(* ===== verification/GoTime.v ===== *)
(** Formatting of times: [time.UnixMilli(ms).Format(time.RFC3339)].

    The offset of the local time zone is the environment's: a function from
    Unix seconds to seconds east of UTC. *)

From Stdlib Require Import ZArith Ascii String.
From stdpp Require Import base strings.
From S2P Require Import Prelude Strconv.

Open Scope string_scope.
Open Scope Z_scope.

Class TimeZone := zone_offset : Z -> Z.

(** Year, month and day of a day counted from 1970-01-01: an era is 400
    years, a year starts in March. *)
Definition civil_of_days (days : Z) : Z * Z * Z :=
  let z := days + 719468 in
  let era := z / 146097 in
  let doe := z mod 146097 in
  let yoe := (doe - doe / 1460 + doe / 36524 - doe / 146096) / 365 in
  let doy := doe - (365 * yoe + yoe / 4 - yoe / 100) in
  let mp := (5 * doy + 2) / 153 in
  let d := doy - (153 * mp + 2) / 5 + 1 in
  let m := if mp <? 10 then mp + 3 else mp - 9 in
  ((yoe + era * 400) + (if m <=? 2 then 1 else 0), m, d).

Definition pad2 (n : Z) : string := if n <? 10 then "0" +:+ FormatUint n else FormatUint n.
Definition pad4 (n : Z) : string :=
  (if n <? 10 then "000" else if n <? 100 then "00" else if n <? 1000 then "0" else "") +:+ FormatUint n.
Definition year_text (y : Z) : string := if y <? 0 then "-" +:+ pad4 (- y) else pad4 y.
Definition zone_text (offset : Z) : string :=
  if offset =? 0 then "Z"
  else
    let minutes := Z.quot offset 60 in
    (if minutes <? 0 then "-" else "+") +:+ pad2 (Z.abs minutes / 60) +:+ ":" +:+ pad2 (Z.abs minutes mod 60).

(** The date and the time of day, a fraction after the seconds, and the zone. *)
Definition layout `{TimeZone} (fraction : string) (ms : Z) : string :=
  let sec := ms / 1000 in
  let local := sec + zone_offset sec in
  let '(y, m, d) := civil_of_days (local / 86400) in
  let s := local mod 86400 in
  year_text y +:+ "-" +:+ pad2 m +:+ "-" +:+ pad2 d +:+ "T" +:+
  pad2 (s / 3600) +:+ ":" +:+ pad2 (s / 60 mod 60) +:+ ":" +:+ pad2 (s mod 60) +:+ fraction +:+
  zone_text (zone_offset sec).
Definition RFC3339 `{TimeZone} (ms : Z) : string := layout "" ms.

(** A [time.Time] in JSON: the fraction without its trailing zeros; a year or a zone
    that the format has no room for is an error. *)
Definition fraction_text (ms : Z) : string :=
  let f := ms mod 1000 in
  if f =? 0 then ""
  else if f mod 100 =? 0 then "." +:+ FormatUint (f / 100)
  else if f mod 10 =? 0 then "." +:+ pad2 (f / 10)
  else "." +:+ (if f <? 100 then "0" else "") +:+ pad2 f.
Definition RFC3339Nano `{TimeZone} (ms : Z) : option string :=
  let sec := ms / 1000 in
  let '(y, _, _) := civil_of_days ((sec + zone_offset sec) / 86400) in
  if (0 <=? y) && (y <=? 9999) && (Z.abs (zone_offset sec) <? 86400) then Some (layout (fraction_text ms) ms) else None.

Example rfc3339_utc : @RFC3339 (fun _ => 0) 1767225599999 = "2025-12-31T23:59:59Z".
Proof. reflexivity. Qed.
Example rfc3339_zone : @RFC3339 (fun _ => -12600) 951782400000 = "2000-02-28T20:30:00-03:30".
Proof. reflexivity. Qed.
Example rfc3339_nano : @RFC3339Nano (fun _ => 3600) 1767225599120 = Some "2026-01-01T00:59:59.12+01:00".
Proof. reflexivity. Qed.
Example rfc3339_nano_year : @RFC3339Nano (fun _ => 0) 9223372036854775807 = None.
Proof. reflexivity. Qed.
(* ===== verification/RespSpec.v ===== *)
(** What the Redis protocol reader promises: it reads back what a client
    encodes, pipelined commands included; on any bytes it stays within the limits and
    makes progress. *)

From Stdlib Require Import Ascii String.
From stdpp Require Import list strings.
From S2P Require Import Prelude Errors GoStrings Strconv Resp.

Open Scope string_scope.
Open Scope Z_scope.

(** ** Strings *)
Definition no_LF (a : ascii) : bool := negb (Ascii.eqb a LF).
Definition plain_ascii (a : ascii) : bool :=
  let c := ascii_Z a in (33 <=? c) && (c <? 128).

Lemma Index_LF s r : sforall no_LF s = true -> Index (s +:+ String LF r) (String LF "") = Some (String.length s).
Proof.
  induction s as [|a s IH]; cbn [sforall]; [intros _; cbn; by destruct r|].
  intros [Ha Hs]%andb_true_iff; change (String a s +:+ String LF r) with (String a (s +:+ String LF r)).
  cbn [Index]; unfold HasPrefix; cbn [String.prefix].
  destruct (ascii_dec LF a) as [<-|]; [discriminate|]; by rewrite (IH Hs).
Qed.

Lemma space_size_plain a s : plain_ascii a = true -> space_size (String a s) = 0%nat.
Proof.
  unfold plain_ascii; intros [H1 H2]%andb_true_iff; apply Z.leb_le in H1; apply Z.ltb_lt in H2.
  cbn [space_size]; rewrite (proj2 (Z.leb_gt _ 13)), (proj2 (Z.eqb_neq _ 32)), andb_false_r by lia; cbn [orb].
  destruct s as [|b s]; [done|]; rewrite (proj2 (Z.eqb_neq _ 194)) by lia; cbn [andb].
  destruct s as [|c s]; [done|].
  by rewrite (proj2 (Z.eqb_neq _ 225)), (proj2 (Z.eqb_neq _ 226)), (proj2 (Z.eqb_neq _ 227)) by lia.
Qed.

Lemma TrimSpace_plain s : sforall plain_ascii s = true -> TrimSpace s = s.
Proof.
  intros H; unfold TrimSpace.
  assert (trim_left_from s 0 = s) as ->.
  { destruct s as [|a s]; [done|]; cbn [sforall] in H; apply andb_true_iff in H as [Ha _].
    cbn [trim_left_from]; by rewrite space_size_plain. }
  induction s as [|a s IH]; [done|]; cbn [sforall] in H; apply andb_true_iff in H as [Ha Hs].
  cbn [trim_right_from]; rewrite space_size_plain, IH by done; by rewrite andb_false_r.
Qed.
(* ===== verification/Redis.v ===== *)
(** The Redis commands: [internal/server/redisserver/command.go] and the
    connection loop of [server.go].

    The handler is the state of the services it calls: the token service with
    the session repository it shares with the session service, the
    authentication service, and the rate limiter.  A connection is the bytes it
    has not read yet, the text written to it, its authentication state and its
    remote address. *)

From Stdlib Require Import Ascii String.
From stdpp Require Import list strings gmap fin_maps.
From S2P Require Import Prelude Errors GoStrings Strconv Float64 GoTime Json APIKey AuthService.
From S2P Require Import Session MemoryStore TokenService WalCodec SessionService Resp Glob.

Open Scope string_scope.
Open Scope Z_scope.

Definition formatRedisError (err : error) : string :=
  match errors_as_domain err with
  | Some (DomainError code message _ _) => "ERR " +:+ code +:+ " " +:+ message
  | _ => "ERR " +:+ Error err
  end.

(** ** The rate limiter *)
Record tokenBucket := MkBucket { b_tokens : float64; lastCheck : Z }.
Record rateLimiter := MkRateLimiter { buckets : gmap string tokenBucket; rate : float64 }.
Definition newRateLimiter (requestsPerSecond : Z) : rateLimiter :=
  MkRateLimiter ∅ (f64_of_Z requestsPerSecond).

(** A bucket at the time [now]: refilled, capped, and a token taken if there
    is one. *)
Definition spend (rate : float64) (now : Z) (b : tokenBucket) : bool * tokenBucket :=
  let elapsed := Seconds (time_sub now (lastCheck b)) in
  let tokens := f64_add (b_tokens b) (f64_mul elapsed rate) in
  let tokens := if f64_lt rate tokens then rate else tokens in
  if f64_lt tokens (f64_of_Z 1) then (false, MkBucket tokens now)
  else (true, MkBucket (f64_sub tokens (f64_of_Z 1)) now).

Definition allow (ip : string) : M rateLimiter bool :=
  rl <- get_st ;;
  if f64_le (rate rl) (f64_of_Z 0) then ret true
  else
    b <- match buckets rl !! ip with
         | Some b => ret b
         | None => t <- time_now ;; ret (MkBucket (rate rl) t)
         end ;;
    now <- time_now ;;
    let '(ok, b) := spend (rate rl) now b in
    put_st (MkRateLimiter (<[ip := b]> (buckets rl)) (rate rl)) ;;; ret ok.

(** ** Connections *)
Record ConnState := MkConnState { Authenticated : bool; cs_APIKey : option APIKeyInfo }.
Record Conn := MkConn { br : string; bw : string; state : ConnState; remoteAddr : string; closed : bool }.
Definition newConn (input addr : string) : Conn := MkConn input "" (MkConnState false None) addr false.
Definition set_br (s : string) (c : Conn) : Conn := MkConn s (bw c) (state c) (remoteAddr c) (closed c).
Definition set_bw (s : string) (c : Conn) : Conn := MkConn (br c) s (state c) (remoteAddr c) (closed c).
Definition SetState (st : ConnState) (c : Conn) : Conn := MkConn (br c) (bw c) st (remoteAddr c) (closed c).
Definition Close (c : Conn) : Conn := MkConn (br c) (bw c) (state c) (remoteAddr c) true.

(** The address without its port. *)
Definition client_ip (addr : string) : string :=
  match LastIndex addr ":" with Some i => upto i addr | None => addr end.

(** An argument as a Go string. *)
Definition str (b : option string) : string := default "" b.
Definition arg (args : list (option string)) (i : nat) : string := str (default None (args !! i)).

(** ** JSON of the commands *)
Record sessionSetRequest := MkSetRequest {
  set_UserID : string; set_Token : string; set_Device : string; set_Payload : option (gmap string string) }.
Definition assign_set (k : string) (v : json) (r : sessionSetRequest) : option sessionSetRequest :=
  user ← (if String.eqb k "user_id" then dec_string v (set_UserID r) else Some (set_UserID r));
  token ← (if String.eqb k "token" then dec_string v (set_Token r) else Some (set_Token r));
  device ← (if String.eqb k "device_id" then dec_string v (set_Device r) else Some (set_Device r));
  data ← (if String.eqb k "data" then dec_map v (set_Payload r) else Some (set_Payload r));
  Some (MkSetRequest user token device data).
Definition Unmarshal_set (s : string) : option sessionSetRequest :=
  v ← parse s;
  let zero := MkSetRequest "" "" "" None in
  match v with JNull => Some zero | JObj m => dec_members assign_set m zero | _ => None end.
(* ===== verification/ClusterSpec.v ===== *)
(** The cluster server: who may call it, what a configuration it accepts promises,
    how nodes introduce themselves, and what joining does to the state. *)

From Stdlib Require Import Ascii String.
From stdpp Require Import list strings gmap fin_maps.
From S2P Require Import Prelude Errors GoStrings Strconv Encoding Json JsonFacts ShardMap Fsm.
From S2P Require Import FsmSpec Cluster.

Open Scope string_scope.
Open Scope Z_scope.

(** ** Configuration *)

(** An accepted configuration has its bounds and its defaults, and is accepted again unchanged. *)
Theorem validate_normalises (cfg cfg' : Config) (E : validate cfg = Ok cfg') :
  1 <= cfg_ReplicationFactor cfg' <= 7 /\ cfg_NodeID cfg' <> "" /\
  (cfg_Bootstrap cfg' = true -> cfg_SeedNodes cfg' = []) /\
  (cfg_HasStorage cfg' = false -> cfg_ConcurrentShards cfg' <= 0) /\
  RaftApply (cfg_Timeouts cfg') <> 0 /\ StreamingRPC (cfg_Timeouts cfg') <> 0 /\
  validate cfg' = Ok cfg'.
Proof.
  unfold validate in E; destruct cfg as [nid cid ra ga gp bo seeds dir rf st cs [t1 t2 t3 t4 t5 t6]]; cbn in E.
  destruct (String.eqb_spec nid ""), (String.eqb_spec ra ""), (String.eqb_spec ga ""), (Z.eqb_spec gp 0),
    (String.eqb_spec dir ""); try discriminate.
  destruct (bo && _) eqn:E1; [discriminate|]; destruct (7 <? _) eqn:E2; [discriminate|].
  destruct ((0 <? cs) && negb st) eqn:E3; [discriminate|]; injection E as <-; cbn.
  apply Z.ltb_ge in E2; set (rf' := if rf <? 1 then 1 else rf) in *.
  assert (1 <= rf') as Hrf by (unfold rf'; destruct (Z.ltb_spec rf 1); lia).
  assert (forall d v, d <> 0 -> or_default d v <> 0) as Hd by (intros d v ?; unfold or_default; destruct (Z.eqb_spec v 0); lia).
  assert (forall d v, d <> 0 -> or_default d (or_default d v) = or_default d v) as Hi
    by (intros d v Hdv; specialize (Hd d v Hdv); unfold or_default at 1; by rewrite (proj2 (Z.eqb_neq _ _) Hd)).
  split_ands; try done; try (apply Hd; done).
  - intros ->; cbn in E1; unfold llen in E1; destruct seeds; [done|cbn in E1; discriminate].
  - intros ->; rewrite andb_true_r in E1, E3 || rewrite andb_true_r in E3; lia.
  - unfold validate; cbn; rewrite !(proj2 (String.eqb_neq _ _)), (proj2 (Z.eqb_neq _ _)), E1, E3 by done.
    rewrite (proj2 (Z.ltb_ge rf' 1)), (proj2 (Z.ltb_ge 7 rf')) by lia.
    unfold with_factor, default_timeouts; cbn; by rewrite !Hi by done.
Qed.

(** ** Gossip *)

(** What a node says of itself is understood by the others, as long as it fits: a node of
    another cluster is left out, and raft is given the raft address, or the gossip address for
    want of it. *)
Theorem gossip_roundtrip (m : nodeMetadata) (limit : Z) (clusterID gossipAddr : string)
  (Ha : utf8_ok (RaftAddr m) = true) (Hc : utf8_ok (ClusterID m) = true)
  (Hlim : llen (NodeMeta m (llen (to_bytes (print (metadata_json m))))) <= limit) :
  NotifyJoin clusterID gossipAddr (NodeMeta m limit) =
  if decide (clusterID <> "" /\ ClusterID m <> "" /\ ClusterID m <> clusterID) then None
  else Some (if decide (RaftAddr m = "") then gossipAddr else RaftAddr m).
Proof.
  assert (NodeMeta m limit = to_bytes (print (metadata_json m))) as E.
  { unfold NodeMeta in *; rewrite Z.ltb_irrefl in Hlim; by rewrite (proj2 (Z.ltb_ge _ _)). }
  assert (json_ok (metadata_json m) = true) as Hok by (apply json_ok_obj; by repeat constructor).
  unfold NotifyJoin; rewrite E, of_to_bytes, parse_print_value by done.
  replace (0 <? llen (to_bytes (print (metadata_json m)))) with true by done.
  cbn [mbind option_bind]; unfold unmarshal, metadata_json; do 2 assign_as assign_metadata idtac; cbn [dec_members].
  destruct m as [addr cid]; cbn [RaftAddr ClusterID] in *.
  destruct (String.eqb_spec clusterID ""), (String.eqb_spec cid ""), (String.eqb_spec cid clusterID), (String.eqb_spec addr "");
    cbn [negb andb]; repeat case_decide; naive_solver.
Qed.

(** ** Certificates *)
Section Certificates.
Context `{X509} {S A : Type}.

(** A certificate the interceptor accepts when the clock stands at [now]. *)
Definition trusted (i : AuthInterceptor) (now : Z) (c : Certificate) : Prop :=
  Verify c now = None /\ NotBefore c <= now <= NotAfter c /\ IsCA c = false /\ CommonName c <> "" /\
  (strictNodeIDCheck i = true -> forall m, allowedNodes i = Some m -> m !! CommonName c = Some true).

Ltac refused := do 2 eexists; split; [reflexivity|]; split; [discriminate|].
Lemma verifyCertificate_run c now (s : S) (e : env) : (forall n, clk e n = now) ->
  exists r e', verifyCertificate c s e = (r, s, e') /\
    (r = None <-> Verify c now = None /\ NotBefore c <= now <= NotAfter c /\ IsCA c = false).
Proof.
  intros Hclk; unfold verifyCertificate; erewrite bind_run by reflexivity; rewrite Hclk.
  destruct (Verify c now) as [err|]; [refused; by intros []|].
  erewrite bind_run by reflexivity; cbn [clk]; rewrite Hclk; destruct (Z.ltb_spec now (NotBefore c)); [refused; lia|].
  erewrite bind_run by reflexivity; cbn [clk]; rewrite Hclk; destruct (Z.ltb_spec (NotAfter c) now); [refused; lia|].
  destruct (IsCA c); [refused; naive_solver|]. do 2 eexists; split; [reflexivity|]; split; [intros _; split_ands; done || lia|done].
Qed.
Lemma authenticate_run (i : AuthInterceptor) c rest now (s : S) (e : env) : (forall n, clk e n = now) -> hasCAPool i = true ->
  exists r e', authenticate i (Some (c :: rest)) s e = (r, s, e') /\ (r = None <-> trusted i now c).
Proof.
  intros Hclk Hca; unfold authenticate; rewrite Hca; cbn [negb]; unfold trusted.
  destruct (verifyCertificate_run c now s e Hclk) as (r & e1 & E & Hr); erewrite bind_run by exact E.
  destruct r as [err|]; [refused; intros (H1 & H2 & H3 & _); discriminate (proj2 Hr (conj H1 (conj H2 H3)))|].
  destruct (proj1 Hr eq_refl) as (H1 & H2 & H3).
  destruct (String.eqb_spec (CommonName c) ""); [refused; naive_solver|].
  destruct (strictNodeIDCheck i); cbn [andb]; [|do 2 eexists; split; [reflexivity|]; naive_solver].
  destruct (allowedNodes i) as [m|]; [|do 2 eexists; split; [reflexivity|]; naive_solver].
  destruct (m !! CommonName c) as [[]|] eqn:El; cbn [negb default from_option id];
    [|refused; intros (_ & _ & _ & _ & H0); specialize (H0 eq_refl m eq_refl); congruence..].
  do 2 eexists; split; [reflexivity|]; naive_solver.
Qed.

(** Where a certificate authority is configured, a call from another node runs exactly when the
    first certificate of its connection is trusted; otherwise it is refused and changes
    nothing. *)
Theorem calls_need_trust (i : AuthInterceptor) (tls : option (list Certificate)) (next : M S (Res A)) (s : S) (e : env) (now : Z)
  (Hca : hasCAPool i = true) (Hclk : forall n, clk e n = now) :
  exists e', (exists c rest, tls = Some (c :: rest) /\ trusted i now c /\ guarded i tls next s e = next s e') \/
    ((forall c rest, tls = Some (c :: rest) -> ~ trusted i now c) /\
     exists err, guarded i tls next s e = (Err (WrapError "unauthenticated" err), s, e')).
Proof.
  destruct tls as [[|c rest]|].
  - exists e; right; split; [by intros|]; unfold guarded, authenticate; rewrite Hca; by eexists.
  - destruct (authenticate_run i c rest now s e Hclk Hca) as (r & e' & E & Hr); exists e'; unfold guarded.
    destruct r as [err|].
    + right; split; [intros c0 rest0 [= <- <-] Ht; by apply Hr in Ht|]; exists err; by erewrite bind_run by exact E.
    + left; exists c, rest; split_ands; [done|by apply Hr|]; by erewrite bind_run by exact E.
  - exists e; right; split; [by intros|]; unfold guarded, authenticate; rewrite Hca; by eexists.
Qed.
End Certificates.

(** ** Membership *)

(** What raft documents: a proposal that succeeded has been applied to the state machine; changes
    of the configuration do not touch it.  (The node is alone in proposing while a call
    runs.) *)
Class RaftLaws (R : Type) `{Raft R} := {
  voters : R -> gset string;
  raft_applied : forall data r r', raft_Apply data r = (None, r') ->
    Apply data (raft_fsm r) = Some (raft_fsm r') /\ voters r' = voters r;
  raft_voter_added : forall id addr r err r', raft_AddVoter id addr r = (err, r') ->
    raft_fsm r' = raft_fsm r /\ (err = None -> voters r' = {[id]} ∪ voters r);
  raft_server_removed : forall id r err r', raft_RemoveServer id r = (err, r') ->
    raft_fsm r' = raft_fsm r /\ (err = None -> voters r' = voters r ∖ {[id]});
}.

Section Membership.
Context {R : Type} `{RaftLaws R}.
Implicit Types s : Server R.

Definition joined (nodeID addr : string) s : Prop :=
  members (fsm s) !! nodeID = Some (MkMember nodeID addr false "alive").
Definition voter (nodeID : string) s : Prop := nodeID ∈ voters (raft s).

Lemma propose_run c s s' : command_ok c -> propose (encode c) s = (None, s') ->
  isLeader s = true /\ fsm s' = effect (fsm s) c /\ voters (raft s') = voters (raft s).
Proof.
  intros Hc; unfold propose, IsLeader, RaftNode_Apply; destruct (isLeader s); [|discriminate]; cbn [negb].
  destruct (raft_Apply (encode c) (raft s)) as [err r] eqn:E; destruct err as [err|]; intros [= <-]; [].
  destruct (raft_applied _ _ _ E) as [Ha Hv]; rewrite Apply_encode in Ha by done; by injection Ha.
Qed.
Lemma AddVoter_run nodeID addr s err s' : AddVoter nodeID addr s = (err, s') ->
  fsm s' = fsm s /\ isLeader s' = isLeader s /\ (err = None -> voter nodeID s').
Proof.
  unfold AddVoter; destruct (raft_AddVoter nodeID addr (raft s)) as [er r] eqn:E; intros [= <- <-].
  destruct (raft_voter_added _ _ _ _ _ E) as [Hf Hv]; split_ands; [done|done|].
  destruct er; [done|]; intros _; unfold voter; cbn; rewrite Hv by done; set_solver.
Qed.
Lemma RemoveServer_run nodeID s err s' : RemoveServer nodeID s = (err, s') ->
  fsm s' = fsm s /\ isLeader s' = isLeader s /\ (err = None -> ~ voter nodeID s').
Proof.
  unfold RemoveServer; destruct (raft_RemoveServer nodeID (raft s)) as [er r] eqn:E; intros [= <- <-].
  destruct (raft_server_removed _ _ _ _ E) as [Hf Hv]; split_ands; [done|done|].
  destruct er; [done|]; intros _; unfold voter; cbn; rewrite Hv by done; set_solver.
Qed.

(** A node that is not the leader changes nothing: the handler answers with the leader it knows, the
    gossip callbacks do nothing, and a command is refused. *)
Theorem only_leader_changes (nodeID addr : string) (id : Z) (replicas : list string) s (Hs : isLeader s = false) :
  (exists resp, Join nodeID addr s = (Ok resp, s) /\ Accepted resp = false /\ LeaderNodeId resp = leaderID s) /\
  OnJoin nodeID addr s = s /\ OnLeave nodeID s = s /\
  ApplyShardUpdate id nodeID replicas s = (Some ErrNotLeader, s) /\
  ApplyMemberJoin nodeID addr s = (Some ErrNotLeader, s) /\ ApplyMemberLeave nodeID s = (Some ErrNotLeader, s).
Proof.
  unfold Join, OnJoin, OnLeave, ApplyShardUpdate, ApplyMemberJoin, ApplyMemberLeave, propose, IsLeader; rewrite Hs.
  split_ands; try done; by eexists.
Qed.

(** Joining through the leader.  Accepted by the handler, the node is a member and a voter and the
    answer shows the members; but when raft refuses the voter the handler reports the error and the
    state machine keeps the member.  Seen by gossip, the voter comes first: if raft refuses it the
    state machine is as it was. *)
Theorem join_paths (nodeID addr : string) s (Hs : isLeader s = true)
  (Hn : utf8_ok nodeID = true) (Ha : utf8_ok addr = true) :
  match Join nodeID addr s with
  | (Ok resp, s') => Accepted resp = true /\ joined nodeID addr s' /\ voter nodeID s' /\ resp_Members resp = members (fsm s')
  | (Err (WrapError msg _), s') => msg = "apply member join" \/ (msg = "add voter" /\ joined nodeID addr s')
  | (Err _, _) => False
  end /\
  match AddVoter nodeID addr s with
  | (Some _, _) => fsm (OnJoin nodeID addr s) = fsm s
  | (None, s1) =>
      match ApplyMemberJoin nodeID addr s1 with
      | (Some _, s2) => OnJoin nodeID addr s = snd (RemoveServer nodeID s2)
      | (None, s2) => OnJoin nodeID addr s = s2 /\ joined nodeID addr s2 /\ voter nodeID s2
      end
  end.
Proof.
  assert (command_ok (FsmSpec.Join (MkJoin nodeID addr))) as Hok by done.
  assert (forall s1 s2, ApplyMemberJoin nodeID addr s1 = (None, s2) ->
    joined nodeID addr s2 /\ voters (raft s2) = voters (raft s1)) as Hjoin.
  { intros s1 s2 E; destruct (propose_run _ _ _ Hok E) as (_ & Hf & Hv); split; [|done].
    unfold joined; rewrite Hf; cbn; apply lookup_insert_eq. }
  split.
  - unfold Join, IsLeader; rewrite Hs; cbn [negb]; destruct (ApplyMemberJoin nodeID addr s) as [[err|] s1] eqn:E1; [by left|].
    destruct (Hjoin _ _ E1) as [Hj _]; destruct (AddVoter nodeID addr s1) as [[err|] s2] eqn:E2;
      destruct (AddVoter_run _ _ _ _ _ E2) as (Hf & _ & Hv); unfold joined in *; rewrite <- Hf in Hj; [by right|].
    cbn; split_ands; [done|done|by apply Hv|]; unfold GetMembers, Fsm.GetMembers; apply copy_members.
  - destruct (AddVoter nodeID addr s) as [[err|] s1] eqn:E1; destruct (AddVoter_run _ _ _ _ _ E1) as (Hf & Hl & Hv);
      unfold OnJoin, IsLeader; rewrite Hs, E1; cbn [negb]; [done|].
    destruct (ApplyMemberJoin nodeID addr s1) as [[err|] s2] eqn:E2; [done|]; destruct (Hjoin _ _ E2) as [Hj Hv2].
    split_ands; [done|done|]; unfold voter; rewrite Hv2; by apply Hv.
Qed.
End Membership.

(** ** Witnesses *)
#[local] Instance demo_raft : Raft (FSM * gset string) := {
  raft_Apply data r := match Apply data (fst r) with Some f => (None, (f, snd r)) | None => (Some (SimpleError "panic"), r) end;
  raft_AddVoter id _ r := if String.eqb id "refused" then (Some (SimpleError "refused"), r) else (None, (fst r, {[id]} ∪ snd r));
  raft_RemoveServer id r := (None, (fst r, snd r ∖ {[id]}));
  raft_State_is_Leader _ := true;
  raft_LeaderWithID _ := ("10.0.0.1:5343", "node-1");
  raft_fsm := fst }.
#[local] Instance demo_raft_laws : RaftLaws (FSM * gset string).
Proof.
  refine {| voters := snd |}.
  - intros data [f v] [f' v']; cbn; destruct (Apply data f); [|discriminate]; by intros [= <- <-].
  - intros id addr [f v] err [f' v']; cbn; destruct (String.eqb id "refused"); by intros [= <- <- <-].
  - intros id [f v] err [f' v']; cbn; by intros [= <- <- <-].
Defined.
Definition demo_config : Config :=
  MkConfig "node-1" "" "127.0.0.1:5343" "127.0.0.1" 5344 true [] "/data" 0 false 0 (MkTimeouts 0 0 0 0 0 0).
Definition demo_server (lead : bool) : Server (FSM * gset string) := MkServer demo_config (NewFSM, ∅) lead "" "".

Lemma validate_normalises_witness : exists cfg', validate demo_config = Ok cfg' /\ 1 <= cfg_ReplicationFactor cfg' <= 7.
Proof. eexists; split; [reflexivity|]; by apply (validate_normalises demo_config). Defined.
Lemma gossip_roundtrip_witness :
  NotifyJoin "prod" "10.0.0.2:5344" (NodeMeta (MkMetadata "10.0.0.2:5343" "prod") 512) = Some "10.0.0.2:5343".
Proof. apply (gossip_roundtrip (MkMetadata "10.0.0.2:5343" "prod") 512 "prod" "10.0.0.2:5344"); [done|done|vm_compute; discriminate]. Defined.
#[local] Instance demo_x509 : X509 := { Verify c _ := if String.eqb (CommonName c) "stranger" then Some (SimpleError "unknown authority") else None }.
Lemma calls_need_trust_witness :
  exists e', fst (fst (guarded (S := unit) (MkAuthInterceptor true None true) (Some [MkCertificate "stranger" 0 10 false])
    (ret (Ok 1)) tt (Env (fun _ => 5) (fun _ _ => Err EOF) (fun _ => Err EOF)))) = Err (WrapError "unauthenticated" e').
Proof.
  destruct (calls_need_trust (MkAuthInterceptor true None true) (Some [MkCertificate "stranger" 0 10 false]) (ret (Ok 1)) tt
    (Env (fun _ => 5) (fun _ _ => Err EOF) (fun _ => Err EOF)) 5 eq_refl (fun n => eq_refl)) as (e' & [(c & rest & E & Ht & _)|(_ & err & E)]).
  - injection E as <- <-; destruct Ht as [Ht _]; discriminate Ht.
  - exists err; by rewrite E.
Defined.
Lemma only_leader_changes_witness : OnJoin "node-2" "10.0.0.2:5343" (demo_server false) = demo_server false.
Proof. apply (only_leader_changes "node-2" "10.0.0.2:5343" 0 [] (demo_server false) eq_refl). Defined.
Lemma join_paths_witness : joined "refused" "10.0.0.2:5343" (snd (Join "refused" "10.0.0.2:5343" (demo_server true))).
Proof.
  destruct (join_paths "refused" "10.0.0.2:5343" (demo_server true) eq_refl eq_refl eq_refl) as [Hj _].
  revert Hj; vm_compute (Join _ _ _); by intros [|[_ Hj]].
Defined.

————————

What the task requires » Filter the entries down to the lines with the word "injection" in them.

Written answer »
  destruct ((0 <? cs) && negb st) eqn:E3; [discriminate|]; injection E as <-; cbn.
  destruct (raft_applied _ _ _ E) as [Ha Hv]; rewrite Apply_encode in Ha by done; by injection Ha.
  - injection E as <- <-; destruct Ht as [Ht _]; discriminate Ht.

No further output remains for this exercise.